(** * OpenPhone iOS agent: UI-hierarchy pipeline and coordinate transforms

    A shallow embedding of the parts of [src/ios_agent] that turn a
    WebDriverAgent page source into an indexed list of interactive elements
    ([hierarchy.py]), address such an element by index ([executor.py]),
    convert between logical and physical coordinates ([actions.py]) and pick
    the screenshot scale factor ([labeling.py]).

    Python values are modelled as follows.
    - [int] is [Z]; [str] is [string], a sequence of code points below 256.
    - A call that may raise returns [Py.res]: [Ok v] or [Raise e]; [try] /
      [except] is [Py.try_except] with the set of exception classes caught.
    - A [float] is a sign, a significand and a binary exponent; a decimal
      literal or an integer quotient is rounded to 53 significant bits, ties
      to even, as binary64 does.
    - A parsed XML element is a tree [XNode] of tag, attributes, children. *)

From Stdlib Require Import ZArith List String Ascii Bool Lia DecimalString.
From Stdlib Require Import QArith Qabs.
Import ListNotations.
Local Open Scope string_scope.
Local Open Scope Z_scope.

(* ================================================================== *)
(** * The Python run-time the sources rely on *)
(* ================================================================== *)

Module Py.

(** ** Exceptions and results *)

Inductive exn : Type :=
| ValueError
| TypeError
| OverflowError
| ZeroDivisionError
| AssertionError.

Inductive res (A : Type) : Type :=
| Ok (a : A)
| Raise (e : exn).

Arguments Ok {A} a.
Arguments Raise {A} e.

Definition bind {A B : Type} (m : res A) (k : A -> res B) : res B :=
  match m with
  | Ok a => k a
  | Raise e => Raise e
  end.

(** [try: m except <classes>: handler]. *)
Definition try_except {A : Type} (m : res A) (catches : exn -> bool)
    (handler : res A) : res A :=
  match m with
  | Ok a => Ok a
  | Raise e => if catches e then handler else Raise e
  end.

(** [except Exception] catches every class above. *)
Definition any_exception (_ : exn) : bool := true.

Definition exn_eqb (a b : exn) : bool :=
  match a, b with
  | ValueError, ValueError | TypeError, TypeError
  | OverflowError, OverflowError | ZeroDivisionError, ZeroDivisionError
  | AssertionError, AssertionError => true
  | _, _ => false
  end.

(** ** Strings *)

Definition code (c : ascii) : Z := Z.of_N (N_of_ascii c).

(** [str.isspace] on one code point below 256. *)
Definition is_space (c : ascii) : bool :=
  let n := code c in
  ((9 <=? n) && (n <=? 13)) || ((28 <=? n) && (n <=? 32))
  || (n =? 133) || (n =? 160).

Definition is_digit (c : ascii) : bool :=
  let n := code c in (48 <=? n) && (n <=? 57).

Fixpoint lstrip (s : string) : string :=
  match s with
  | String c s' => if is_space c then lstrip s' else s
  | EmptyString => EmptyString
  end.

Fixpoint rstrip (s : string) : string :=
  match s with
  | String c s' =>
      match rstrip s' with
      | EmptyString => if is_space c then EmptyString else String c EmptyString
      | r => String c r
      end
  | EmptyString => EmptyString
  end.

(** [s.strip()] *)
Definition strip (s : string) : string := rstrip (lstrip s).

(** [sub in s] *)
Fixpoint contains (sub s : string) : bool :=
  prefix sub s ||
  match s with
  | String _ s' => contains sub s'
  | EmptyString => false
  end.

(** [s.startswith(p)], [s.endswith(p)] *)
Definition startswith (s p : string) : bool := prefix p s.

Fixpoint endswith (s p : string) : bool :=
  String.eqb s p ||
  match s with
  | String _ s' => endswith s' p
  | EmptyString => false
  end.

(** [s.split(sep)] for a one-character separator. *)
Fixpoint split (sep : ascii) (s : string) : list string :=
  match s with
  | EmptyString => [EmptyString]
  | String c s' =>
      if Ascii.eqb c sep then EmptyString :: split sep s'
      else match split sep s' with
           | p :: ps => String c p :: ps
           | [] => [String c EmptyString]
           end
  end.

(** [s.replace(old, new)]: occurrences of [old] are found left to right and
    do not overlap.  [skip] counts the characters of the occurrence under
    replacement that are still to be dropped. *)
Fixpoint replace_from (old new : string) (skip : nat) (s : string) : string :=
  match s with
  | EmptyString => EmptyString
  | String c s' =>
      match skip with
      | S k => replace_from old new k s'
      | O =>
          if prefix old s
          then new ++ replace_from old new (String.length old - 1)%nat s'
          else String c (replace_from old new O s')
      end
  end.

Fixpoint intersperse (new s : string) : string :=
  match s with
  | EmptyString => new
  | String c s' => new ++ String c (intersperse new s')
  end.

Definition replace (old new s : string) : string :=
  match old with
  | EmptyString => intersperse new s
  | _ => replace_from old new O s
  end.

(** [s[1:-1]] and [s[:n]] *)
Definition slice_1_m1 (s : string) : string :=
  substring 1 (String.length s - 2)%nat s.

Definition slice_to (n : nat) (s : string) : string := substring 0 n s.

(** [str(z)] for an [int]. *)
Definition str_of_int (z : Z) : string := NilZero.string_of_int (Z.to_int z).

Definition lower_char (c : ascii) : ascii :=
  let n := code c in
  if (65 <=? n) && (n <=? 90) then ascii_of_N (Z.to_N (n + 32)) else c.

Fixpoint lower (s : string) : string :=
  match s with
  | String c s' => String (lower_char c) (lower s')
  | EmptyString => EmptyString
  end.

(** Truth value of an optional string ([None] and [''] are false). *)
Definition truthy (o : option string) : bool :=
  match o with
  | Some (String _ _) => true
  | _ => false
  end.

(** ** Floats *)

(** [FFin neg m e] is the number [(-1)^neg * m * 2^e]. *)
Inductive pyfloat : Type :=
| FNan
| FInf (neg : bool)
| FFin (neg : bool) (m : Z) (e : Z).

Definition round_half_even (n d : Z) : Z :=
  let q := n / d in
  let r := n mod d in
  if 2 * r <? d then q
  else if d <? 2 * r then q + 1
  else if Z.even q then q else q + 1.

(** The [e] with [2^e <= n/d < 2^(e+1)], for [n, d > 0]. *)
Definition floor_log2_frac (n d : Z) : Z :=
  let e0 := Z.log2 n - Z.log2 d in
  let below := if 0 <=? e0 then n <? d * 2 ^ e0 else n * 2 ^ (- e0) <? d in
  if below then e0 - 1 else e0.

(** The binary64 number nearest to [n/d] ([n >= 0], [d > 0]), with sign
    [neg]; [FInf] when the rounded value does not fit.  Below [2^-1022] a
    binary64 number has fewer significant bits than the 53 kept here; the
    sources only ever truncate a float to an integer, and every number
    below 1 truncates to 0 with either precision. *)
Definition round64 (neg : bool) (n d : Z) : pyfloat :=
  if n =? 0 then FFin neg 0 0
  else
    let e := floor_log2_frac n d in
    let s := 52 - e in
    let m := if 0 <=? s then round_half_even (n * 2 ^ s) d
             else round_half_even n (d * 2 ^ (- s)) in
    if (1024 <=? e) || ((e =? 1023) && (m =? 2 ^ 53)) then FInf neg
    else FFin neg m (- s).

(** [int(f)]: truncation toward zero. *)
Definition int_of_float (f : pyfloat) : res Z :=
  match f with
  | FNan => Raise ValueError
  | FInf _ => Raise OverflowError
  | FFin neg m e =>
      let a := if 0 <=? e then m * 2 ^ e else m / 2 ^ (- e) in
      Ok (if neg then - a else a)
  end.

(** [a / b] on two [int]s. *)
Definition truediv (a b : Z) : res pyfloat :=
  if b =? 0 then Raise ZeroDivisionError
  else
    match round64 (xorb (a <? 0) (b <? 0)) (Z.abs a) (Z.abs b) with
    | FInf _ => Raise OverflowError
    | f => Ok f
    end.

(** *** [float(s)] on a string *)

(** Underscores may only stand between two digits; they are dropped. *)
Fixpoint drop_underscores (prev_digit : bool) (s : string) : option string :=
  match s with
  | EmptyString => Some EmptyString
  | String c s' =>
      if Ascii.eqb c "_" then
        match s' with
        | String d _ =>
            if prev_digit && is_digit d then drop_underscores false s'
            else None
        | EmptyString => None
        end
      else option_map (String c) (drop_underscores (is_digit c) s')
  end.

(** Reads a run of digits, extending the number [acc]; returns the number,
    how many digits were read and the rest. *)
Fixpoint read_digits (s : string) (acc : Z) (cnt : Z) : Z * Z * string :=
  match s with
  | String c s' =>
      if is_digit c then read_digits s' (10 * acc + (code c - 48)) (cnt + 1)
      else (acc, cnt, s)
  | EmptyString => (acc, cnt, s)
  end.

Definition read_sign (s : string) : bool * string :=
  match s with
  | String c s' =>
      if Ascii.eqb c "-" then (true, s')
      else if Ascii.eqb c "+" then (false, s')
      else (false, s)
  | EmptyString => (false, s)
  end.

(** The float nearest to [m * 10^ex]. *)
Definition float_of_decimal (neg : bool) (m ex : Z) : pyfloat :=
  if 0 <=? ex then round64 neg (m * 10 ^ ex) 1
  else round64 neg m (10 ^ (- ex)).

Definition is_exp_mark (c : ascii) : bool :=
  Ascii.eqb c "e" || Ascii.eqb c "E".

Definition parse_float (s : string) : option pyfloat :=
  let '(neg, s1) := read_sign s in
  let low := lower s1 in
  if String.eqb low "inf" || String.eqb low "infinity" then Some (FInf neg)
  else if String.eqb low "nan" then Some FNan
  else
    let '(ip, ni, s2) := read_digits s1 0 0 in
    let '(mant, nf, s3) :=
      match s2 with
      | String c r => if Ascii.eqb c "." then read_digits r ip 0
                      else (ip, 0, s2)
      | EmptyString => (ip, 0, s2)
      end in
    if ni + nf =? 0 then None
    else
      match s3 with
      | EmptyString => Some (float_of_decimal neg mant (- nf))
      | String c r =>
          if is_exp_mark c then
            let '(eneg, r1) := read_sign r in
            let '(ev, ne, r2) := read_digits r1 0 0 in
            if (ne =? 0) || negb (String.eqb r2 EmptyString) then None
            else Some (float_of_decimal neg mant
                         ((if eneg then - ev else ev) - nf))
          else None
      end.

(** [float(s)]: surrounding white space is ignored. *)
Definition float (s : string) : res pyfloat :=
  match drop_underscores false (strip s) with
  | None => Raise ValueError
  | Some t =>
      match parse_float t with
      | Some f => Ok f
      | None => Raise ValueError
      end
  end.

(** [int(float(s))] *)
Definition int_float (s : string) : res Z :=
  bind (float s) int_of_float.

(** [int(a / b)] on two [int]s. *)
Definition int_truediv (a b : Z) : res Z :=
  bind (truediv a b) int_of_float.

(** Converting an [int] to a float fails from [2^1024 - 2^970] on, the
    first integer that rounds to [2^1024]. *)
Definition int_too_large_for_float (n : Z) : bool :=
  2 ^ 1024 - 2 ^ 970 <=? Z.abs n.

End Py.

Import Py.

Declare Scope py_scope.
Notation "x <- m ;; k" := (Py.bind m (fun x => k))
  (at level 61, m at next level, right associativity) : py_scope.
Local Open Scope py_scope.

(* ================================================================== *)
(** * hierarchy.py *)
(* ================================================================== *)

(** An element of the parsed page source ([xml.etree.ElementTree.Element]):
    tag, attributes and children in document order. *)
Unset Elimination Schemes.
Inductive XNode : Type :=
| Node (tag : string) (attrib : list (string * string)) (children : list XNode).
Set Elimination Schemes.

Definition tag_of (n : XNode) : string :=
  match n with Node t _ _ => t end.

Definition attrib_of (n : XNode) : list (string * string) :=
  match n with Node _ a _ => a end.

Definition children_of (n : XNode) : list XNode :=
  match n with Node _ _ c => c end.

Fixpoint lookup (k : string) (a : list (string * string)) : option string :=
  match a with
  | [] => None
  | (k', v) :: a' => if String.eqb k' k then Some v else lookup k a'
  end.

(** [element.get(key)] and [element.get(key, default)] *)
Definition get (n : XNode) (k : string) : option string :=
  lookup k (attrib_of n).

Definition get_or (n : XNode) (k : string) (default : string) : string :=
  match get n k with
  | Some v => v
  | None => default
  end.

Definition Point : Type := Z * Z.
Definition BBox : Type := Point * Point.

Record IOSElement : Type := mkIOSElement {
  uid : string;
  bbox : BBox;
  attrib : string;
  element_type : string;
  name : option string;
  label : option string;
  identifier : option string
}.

...

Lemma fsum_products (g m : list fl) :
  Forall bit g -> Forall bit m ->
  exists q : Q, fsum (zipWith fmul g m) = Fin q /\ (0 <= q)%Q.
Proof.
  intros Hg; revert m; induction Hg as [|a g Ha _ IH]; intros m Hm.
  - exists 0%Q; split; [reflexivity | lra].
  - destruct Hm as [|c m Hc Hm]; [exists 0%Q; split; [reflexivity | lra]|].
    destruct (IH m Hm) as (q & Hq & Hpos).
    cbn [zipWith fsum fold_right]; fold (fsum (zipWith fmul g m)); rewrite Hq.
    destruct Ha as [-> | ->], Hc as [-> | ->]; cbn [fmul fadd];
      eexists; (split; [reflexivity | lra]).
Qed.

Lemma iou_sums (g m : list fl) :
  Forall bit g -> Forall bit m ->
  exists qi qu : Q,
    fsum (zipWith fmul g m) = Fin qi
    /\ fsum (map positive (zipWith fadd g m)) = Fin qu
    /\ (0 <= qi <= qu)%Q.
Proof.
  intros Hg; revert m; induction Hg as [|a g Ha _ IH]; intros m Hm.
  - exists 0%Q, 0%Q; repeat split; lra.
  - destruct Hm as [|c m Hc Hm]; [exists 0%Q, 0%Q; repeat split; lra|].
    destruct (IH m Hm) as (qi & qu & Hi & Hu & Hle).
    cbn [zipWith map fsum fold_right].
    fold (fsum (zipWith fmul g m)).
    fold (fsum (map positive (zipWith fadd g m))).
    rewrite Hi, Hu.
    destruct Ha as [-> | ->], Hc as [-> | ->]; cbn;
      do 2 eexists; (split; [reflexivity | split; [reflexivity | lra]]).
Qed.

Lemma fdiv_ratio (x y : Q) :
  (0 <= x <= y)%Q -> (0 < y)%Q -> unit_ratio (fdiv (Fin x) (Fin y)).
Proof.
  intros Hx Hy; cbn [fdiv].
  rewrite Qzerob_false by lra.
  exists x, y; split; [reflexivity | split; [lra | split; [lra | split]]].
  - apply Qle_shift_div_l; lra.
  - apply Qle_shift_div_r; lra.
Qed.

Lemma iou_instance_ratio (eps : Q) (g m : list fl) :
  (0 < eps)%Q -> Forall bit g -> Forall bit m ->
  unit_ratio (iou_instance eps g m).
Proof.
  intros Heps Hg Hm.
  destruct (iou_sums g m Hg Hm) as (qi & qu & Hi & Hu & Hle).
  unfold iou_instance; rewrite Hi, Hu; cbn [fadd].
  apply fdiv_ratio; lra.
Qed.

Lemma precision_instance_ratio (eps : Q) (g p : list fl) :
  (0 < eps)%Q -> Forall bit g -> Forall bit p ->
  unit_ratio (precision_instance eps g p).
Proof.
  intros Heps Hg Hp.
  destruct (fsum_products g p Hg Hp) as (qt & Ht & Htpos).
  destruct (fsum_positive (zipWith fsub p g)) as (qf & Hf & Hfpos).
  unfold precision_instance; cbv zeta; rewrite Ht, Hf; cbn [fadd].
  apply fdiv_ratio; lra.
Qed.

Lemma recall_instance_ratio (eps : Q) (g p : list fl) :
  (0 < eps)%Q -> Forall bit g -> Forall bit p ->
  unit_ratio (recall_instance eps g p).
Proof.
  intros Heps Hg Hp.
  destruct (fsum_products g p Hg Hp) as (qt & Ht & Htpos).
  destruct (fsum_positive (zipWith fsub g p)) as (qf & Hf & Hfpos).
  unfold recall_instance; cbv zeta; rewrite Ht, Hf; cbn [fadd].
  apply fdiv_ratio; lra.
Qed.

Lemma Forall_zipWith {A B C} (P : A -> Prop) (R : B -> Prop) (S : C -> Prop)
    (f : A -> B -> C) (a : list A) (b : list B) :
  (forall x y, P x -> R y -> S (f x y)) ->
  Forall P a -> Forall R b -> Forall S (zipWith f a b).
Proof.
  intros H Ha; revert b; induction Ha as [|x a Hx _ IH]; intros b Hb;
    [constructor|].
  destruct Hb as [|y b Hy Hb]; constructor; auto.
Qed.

== What is needed ==
Output each line of the listing above that has "significant".

== Reply to the task ==
      literal or an integer quotient is rounded to 53 significant bits, ties
    binary64 number has fewer significant bits than the 53 kept here; the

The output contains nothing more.